Every line in the listing below from the one with "json_loads (json_dumps (cached_value" through the one with "(forall i, i" is to be reproduced exactly, both ends included; leave out the rest.

= = = =

(* ===== verification/Quickstart.v ===== *)
(** * A new deployment

    The steps of a first run, composed: [scripts/init_db.py] creates the
    schema, [scripts/seed.py] a tenant and a key through the control plane, and
    [demo-publisher/publish.py] publishes with them through the gateway. *)
From Stdlib Require Import ZArith Lia QArith.
From stdpp Require Import base gmap strings list sets.
From S2P Require Import Prelude Config Frames Keys RedisApi Async RefRedis Samples Auth Database Publisher State Http DemoPublisher ControlPlane KeyDirectory.

Open Scope Z_scope.

(** [Base.metadata.create_all] of SQLAlchemy on a database, [None] when the
    tables do not exist: it creates the missing tables and leaves the others
    alone. *)
Class Ddl {Ad : AuthDb} := { create_all : option tables -> exn + tables }.

Class DdlLaws {Ad : AuthDb} {Sq : SqlDb} {Dl : Ddl} : Prop := {
  law_create_fresh : forall db, create_all None = inr db -> fresh_schema db;
  law_create_kept : forall db db', create_all (Some db) = inr db' -> db' = db
}.

(** [main] of [init_db.py]: the line it prints, and the tables. *)
Definition init_db {Ad : AuthDb} {Dl : Ddl} (db : option tables) : exn + (string * tables) :=
  match create_all db with
  | inl x => inl x
  | inr db' => inr ("schema created", db')
  end.

Lemma init_db_fresh {Ad : AuthDb} {Sq : SqlDb} {Dl : Ddl} {Dll : DdlLaws} text db :
  init_db None = inr (text, db) -> fresh_schema db.
Proof.
  unfold init_db. destruct (create_all None) as [|db'] eqn:E; [done|]. intros [= _ ->].
  by apply law_create_fresh.
Qed.

(** The script can be run again: the rows stay. *)
Lemma init_db_again {Ad : AuthDb} {Sq : SqlDb} {Dl : Ddl} {Dll : DdlLaws} text db db' :
  init_db (Some db) = inr (text, db') -> db' = db.
Proof.
  unfold init_db. destruct (create_all (Some db)) as [|db''] eqn:E; [done|]. intros [= _ ->].
  by apply law_create_kept.
Qed.

(** A request with a key that authenticates, on a channel of its tenant. *)
Lemma bearer_accepted {Jt : JsonText} {Sh : Sha256} {Ad : AuthDb} settings db key ch payload ctx :
  authenticate_token db key = inr ctx -> validate_channel_name ch = inr ch ->
  channel_belongs_to_tenant ch (auth_tenant_id ctx) = true ->
  utf8_len (json_dumps (JObj payload)) <= max_message_size_bytes settings ->
  accepted_request settings db ch payload (Some ("Bearer " +:+ key)) ctx.
Proof.
  intros Ha Hv Hb Hs. split_and!; [|done..]. unfold _auth_http.
  rewrite startswith_app. replace (truthy ("Bearer " +:+ key)) with true by (by rewrite str_app_cons).
  cbn [negb orb]. unfold removeprefix. rewrite drop_prefix_app. by rewrite Ha.
Qed.

(** Redis has no key of the channel. *)
Lemma represents_new {Rd : Redis} {Jt : JsonText} d t ch :
  (forall u k, t <= u -> sees d u k = None) -> represents d t ch (mkView 0 []).
Proof.
  intros Hn. unfold represents, persistent. rewrite !(Hn t) by lia. split_and!.
  - intros u Hu. by rewrite Hn.
  - done.
  - intros u Hu. by rewrite Hn.
  - by exists [].
Qed.

(** C18.  A new deployment works: the schema is created on an empty database,
    the key and channel that the seeding script prints are accepted by the
    publish endpoint, and the demo publisher that is started with them numbers
    its messages from 1, announces each exactly once and in order, and prints
    the number of each that was answered. *)
Theorem quickstart {Rd : Redis} {Rl : RedisLaws} {Jt : JsonText} {Py : Pydantic} {Pl : PydanticLaws}
    {Sh : Sha256} {Ad : AuthDb} {Sq : SqlDb} {Sl : SqlLaws} {Dl : Ddl} {Dll : DdlLaws}
    (settings : Settings) (e : env) (f1 f2 : Fresh) (text tid key channel : string)
    (db0 db : tables) (fate : nat -> nat -> http_fate) (count : Z) (w : world Gateway) :
  let msgs := seq 0 (Z.to_nat count) in
  init_db None = inr (text, db0) -> seed f1 f2 db0 = (inr (tid, key, channel), db) ->
  uuid_text (f_uuid f1) = Some (f_uuid f1) -> validate_channel_name channel = inr channel ->
  reliable e -> mono_clock e -> 0 < idempotency_ttl_seconds settings ->
  (forall n, clock e (50 + n) < clock e n + 1000 * idempotency_ttl_seconds settings) ->
  (forall r, json_dumps (cached_value r) <> "" /\
             json_loads (json_dumps (cached_value r)) = Some (cached_value r)) ->
  (forall n m, uuid e n = uuid e m -> n = m) -> (forall n, uuid e n <> "") ->
  (forall i, i ∈ msgs -> utf8_len (json_dumps (JObj (demo_payload i))) <= max_message_size_bytes settings) ->
  (forall u k, clock e (w_tick w) <= u -> sees (w_db w) u k = None) ->
  Z.of_nat (length msgs) <= int64_max ->
  exists lines w' frames,
    run e (demo_main settings db fate key channel None (Some count)) w = (inr lines, w') /\
    plog (w_db w') = plog (w_db w) ++ frames /\
    Forall2 (announces channel) (numbered 0 (List.filter (reached fate) msgs)) frames /\
    omap sent lines = List.filter (fun p => answered fate p.1)
                        (numbered 0 (List.filter (reached fate) msgs)).
Proof.
  intros msgs Hinit Hseed Hu Hv Hrel Hmono Httl Hfast Hjson Huuid Hne Hsize Hredis Hmax.
  destruct (fresh_inv db0 (init_db_fresh _ _ Hinit)) as [Hinv Hd].
  destruct (seed_usable db0 db _ f1 f2 tid key channel Hinv Hd Hu Hseed)
    as ((ctx & Hauth & Htid) & Hbel & _).
  unfold demo_main. cbn [default from_option id].
  eapply (run_demo_loop settings db fate key channel ctx e Hrel Hmono Httl Hfast Hjson Huuid Hne
            (5 # 1) msgs (mkView 0 []) w); [|done| |done|].
  - intros i Hi. apply bearer_accepted; [done|done|by rewrite Htid|by apply Hsize].
  - by apply represents_new.
  - intros n u _ Hle. by apply Hredis.
Qed.

(** *** With the database and the codecs of the other witnesses *)
Definition mem_ddl : Ddl (Ad := mem_authdb) :=
  {| create_all := fun db : option (tables (AuthDb := mem_authdb)) =>
                     inr (match db with Some db => db | None => empty_mem end) |}.

Lemma mem_ddl_laws : DdlLaws (Sq := mem_sql) (Dl := mem_ddl).
Proof. split; [intros db [= <-]; by split_and!|by intros db db' [= <-]]. Qed.

Lemma quickstart_witness :
  exists lines w' a b,
    run calm (demo_main (Jt := sample_json) (Py := sample_pydantic) (Sh := marked_hash)
        (Ad := mem_authdb) default_settings
        (seed (Sh := marked_hash) (Sq := mem_sql) (fresh_of "t1" "") (fresh_of "k1" "aa") empty_mem).2
        sample_fate "relay_aa" "t-t1:room-engineering" None (Some 3))
      (ref_world 0 Ref.empty initial_gateway) = (inr lines, w') /\
    plog (w_db w') = [a; b] /\ omap sent lines = [(0%nat, 1); (2%nat, 2)].
Proof.
  destruct (quickstart (Rd := Ref.ref_redis) (Pl := sample_laws) (Sh := marked_hash) (Sl := mem_laws)
    (Dll := mem_ddl_laws) default_settings calm (fresh_of "t1" "") (fresh_of "k1" "aa")
    "schema created" "t1" "relay_aa" "t-t1:room-engineering" empty_mem
    (seed (Sh := marked_hash) (Sq := mem_sql) (fresh_of "t1" "") (fresh_of "k1" "aa") empty_mem).2
    sample_fate 3 (ref_world 0 Ref.empty initial_gateway))
    as (lines & w' & frames & Hrun & Hlog & Hfs & Hls).
  - reflexivity.
  - by vm_compute.
  - reflexivity.
  - by vm_compute.
  - apply calm_reliable.
  - apply calm_mono.
  - reflexivity.
  - intros n. cbn [clock calm]. change (idempotency_ttl_seconds default_settings) with 600. lia.
  - exact sample_cached_readable.
  - intros n m H. cbn in H. apply str_app_inv_l, py_str_inj in H. lia.
  - intros n. cbn. by rewrite str_app_cons.
  - intros i _. by vm_compute.
  - done.
  - by vm_compute.
  - change (Forall2 (announces (Py := sample_pydantic) "t-t1:room-engineering")
              [(0%nat, 1); (2%nat, 2)] frames) in Hfs.
    inversion Hfs as [|? a ? fs Ha Hfs']; subst. inversion Hfs' as [|? b ? fs' Hb Hnil]; subst.
    inversion Hnil; subst.
    exists lines, w', a, b. split; [exact Hrun|]. split; [exact Hlog|exact Hls].
Defined.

= = = =

→ **RESULT OF THIS TASK**
             json_loads (json_dumps (cached_value r)) = Some (cached_value r)) ->
  (forall n m, uuid e n = uuid e m -> n = m) -> (forall n, uuid e n <> "") ->
  (forall i, i ∈ msgs -> utf8_len (json_dumps (JObj (demo_payload i))) <= max_message_size_bytes settings) ->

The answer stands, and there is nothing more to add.